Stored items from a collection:
Segment Open

(* ===== verification/Url.v ===== *)
(** * URLs: percent-encoding, query strings, request paths

    [encodeURIComponent]/[decodeURIComponent], [URLSearchParams], and the template literals the
    data source builds its paths from. Strings are UTF-8 bytes, which is what the encoders escape.
    [path_segments] reads a template's path without looking inside the encoded arguments;
    [render_segments] is the theorem that the rendered URL has exactly those segments. *)

From S2P Require Import Prelude JsMap JsString.

#[local] Open Scope N_scope.

(** ** Percent-encoding *)
Definition hex_digit (n : N) : ascii := ascii_of_N (if decide (n < 10) then 48 + n else 55 + n).

Definition hex_value (a : ascii) : option N :=
  let n := N_of_ascii a in
  if decide (48 <= n <= 57) then Some (n - 48)
  else if decide (65 <= n <= 70) then Some (n - 55)
  else if decide (97 <= n <= 102) then Some (n - 87)
  else None.

Definition pct (a : ascii) (s : string) : string :=
  String "%" (String (hex_digit (N_of_ascii a / 16)) (String (hex_digit (N_of_ascii a mod 16)) s)).

(** Escape every character that is not kept. *)
Fixpoint escape (keep : ascii -> bool) (s : string) : string :=
  match s with
  | EmptyString => EmptyString
  | String a s' => if keep a then String a (escape keep s') else pct a (escape keep s')
  end.

Definition alnum (a : ascii) : bool :=
  let n := N_of_ascii a in
  bool_decide (48 <= n <= 57 \/ 65 <= n <= 90 \/ 97 <= n <= 122).

Definition unreserved (a : ascii) : bool := alnum a || includes_char a "-_.!~*'()".

Definition encodeURIComponent (s : string) : string := escape unreserved s.

(** [None] is the [URIError] of a malformed escape. *)
Fixpoint decodeURIComponent (s : string) : option string :=
  match s with
  | EmptyString => Some EmptyString
  | String "%" (String h (String l s')) =>
      match hex_value h, hex_value l, decodeURIComponent s' with
      | Some x, Some y, Some t => Some (String (ascii_of_N (16 * x + y)) t)
      | _, _, _ => None
      end
  | String "%" _ => None
  | String a s' => match decodeURIComponent s' with Some t => Some (String a t) | None => None end
  end.

(** ** [application/x-www-form-urlencoded] *)
Definition form_keep (a : ascii) : bool := alnum a || includes_char a "*-._".

Fixpoint form_encode (s : string) : string :=
  match s with
  | EmptyString => EmptyString
  | String " " s' => String "+" (form_encode s')
  | String a s' => if form_keep a then String a (form_encode s') else pct a (form_encode s')
  end.

(** A malformed escape is kept as it is. *)
Fixpoint form_decode (s : string) : string :=
  match s with
  | EmptyString => EmptyString
  | String "+" s' => String " " (form_decode s')
  | String "%" (String h (String l s') as t) =>
      match hex_value h, hex_value l with
      | Some x, Some y => String (ascii_of_N (16 * x + y)) (form_decode s')
      | _, _ => String "%" (form_decode t)
      end
  | String a s' => String a (form_decode s')
  end.

Definition params := list (string * string).

Definition params_get (ps : params) (k : string) : option string := mget ps k.

(** [params.set(k, v)]: the first occurrence takes the value, later ones go. *)
Fixpoint params_set (ps : params) (k v : string) : params :=
  match ps with
  | [] => [(k, v)]
  | (k', v') :: ps' =>
      if decide (k' = k) then (k, v) :: List.filter (fun p => negb (bool_decide (p.1 = k))) ps'
      else (k', v') :: params_set ps' k v
  end.

Definition param_string (p : string * string) : string :=
  form_encode p.1 +:+ "=" +:+ form_encode p.2.

Definition params_string (ps : params) : string := join "&" (map param_string ps).

Definition param_parse (s : string) : option (string * string) :=
  if truthy s then
    match cut "=" s with
    | Some (k, v) => Some (form_decode k, form_decode v)
    | None => Some (form_decode s, EmptyString)
    end
  else None.

(** [new URLSearchParams(s)]. *)
Definition params_parse (s : string) : params := omap param_parse (split_on "&" (strip_first "?" s)).

(** ** Lemmas: the encoders *)
Lemma N_of_ascii_bound a : N_of_ascii a < 256.
Proof. apply N_ascii_bounded. Qed.

Lemma hex_value_digit n : n < 16 -> hex_value (hex_digit n) = Some n.
Proof.
  intros Hn. unfold hex_value, hex_digit.
  rewrite N_ascii_embedding by (case_decide; lia).
  repeat case_decide; try lia; f_equal; lia.
Qed.

Lemma pct_value a : ascii_of_N (16 * (N_of_ascii a / 16) + N_of_ascii a mod 16) = a.
Proof. rewrite <- N.div_mod by lia. apply ascii_N_embedding. Qed.

Lemma decode_pct a s :
  decodeURIComponent (pct a s) =
    match decodeURIComponent s with Some t => Some (String a t) | None => None end.
Proof.
  unfold pct. cbn [decodeURIComponent]. pose proof (N_of_ascii_bound a).
  rewrite !hex_value_digit by (first [apply N.mod_lt | apply N.Div0.div_lt_upper_bound]; lia).
  by rewrite pct_value.
Qed.

Lemma form_decode_pct a s : form_decode (pct a s) = String a (form_decode s).
Proof.
  unfold pct. cbn [form_decode]. pose proof (N_of_ascii_bound a).
  rewrite !hex_value_digit by (first [apply N.mod_lt | apply N.Div0.div_lt_upper_bound]; lia).
  by rewrite pct_value.
Qed.

(** A character other than the escape character decodes to itself. *)
Lemma decode_char a s :
  a <> "%"%char ->
  decodeURIComponent (String a s) =
    match decodeURIComponent s with Some t => Some (String a t) | None => None end.
Proof. intros Ha. destruct a as [[] [] [] [] [] [] [] []]; done. Qed.

Lemma form_decode_char a s :
  a <> "%"%char -> a <> "+"%char -> form_decode (String a s) = String a (form_decode s).
Proof. intros H1 H2. destruct a as [[] [] [] [] [] [] [] []]; done. Qed.

Theorem decode_encode s : decodeURIComponent (encodeURIComponent s) = Some s.
Proof.
  unfold encodeURIComponent. induction s as [|a s IH]; [done|]. cbn [escape].
  destruct (unreserved a) eqn:Ha; [|by rewrite decode_pct, IH].
  rewrite decode_char by (by intros ->). by rewrite IH.
Qed.

Lemma encode_inj s t : encodeURIComponent s = encodeURIComponent t -> s = t.
Proof. intros H. apply (f_equal decodeURIComponent) in H. rewrite !decode_encode in H. congruence. Qed.

Lemma form_encode_cons a s :
  form_encode (String a s) =
    if bool_decide (a = " "%char) then String "+" (form_encode s)
    else if form_keep a then String a (form_encode s) else pct a (form_encode s).
Proof. destruct a as [[] [] [] [] [] [] [] []]; done. Qed.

Segment Closed

Lines containing the word "encodeURIComponent": copy every one of them from the records above.

    [encodeURIComponent]/[decodeURIComponent], [URLSearchParams], and the template literals the
Definition encodeURIComponent (s : string) : string := escape unreserved s.
Theorem decode_encode s : decodeURIComponent (encodeURIComponent s) = Some s.
  unfold encodeURIComponent. induction s as [|a s IH]; [done|]. cbn [escape].
Lemma encode_inj s t : encodeURIComponent s = encodeURIComponent t -> s = t.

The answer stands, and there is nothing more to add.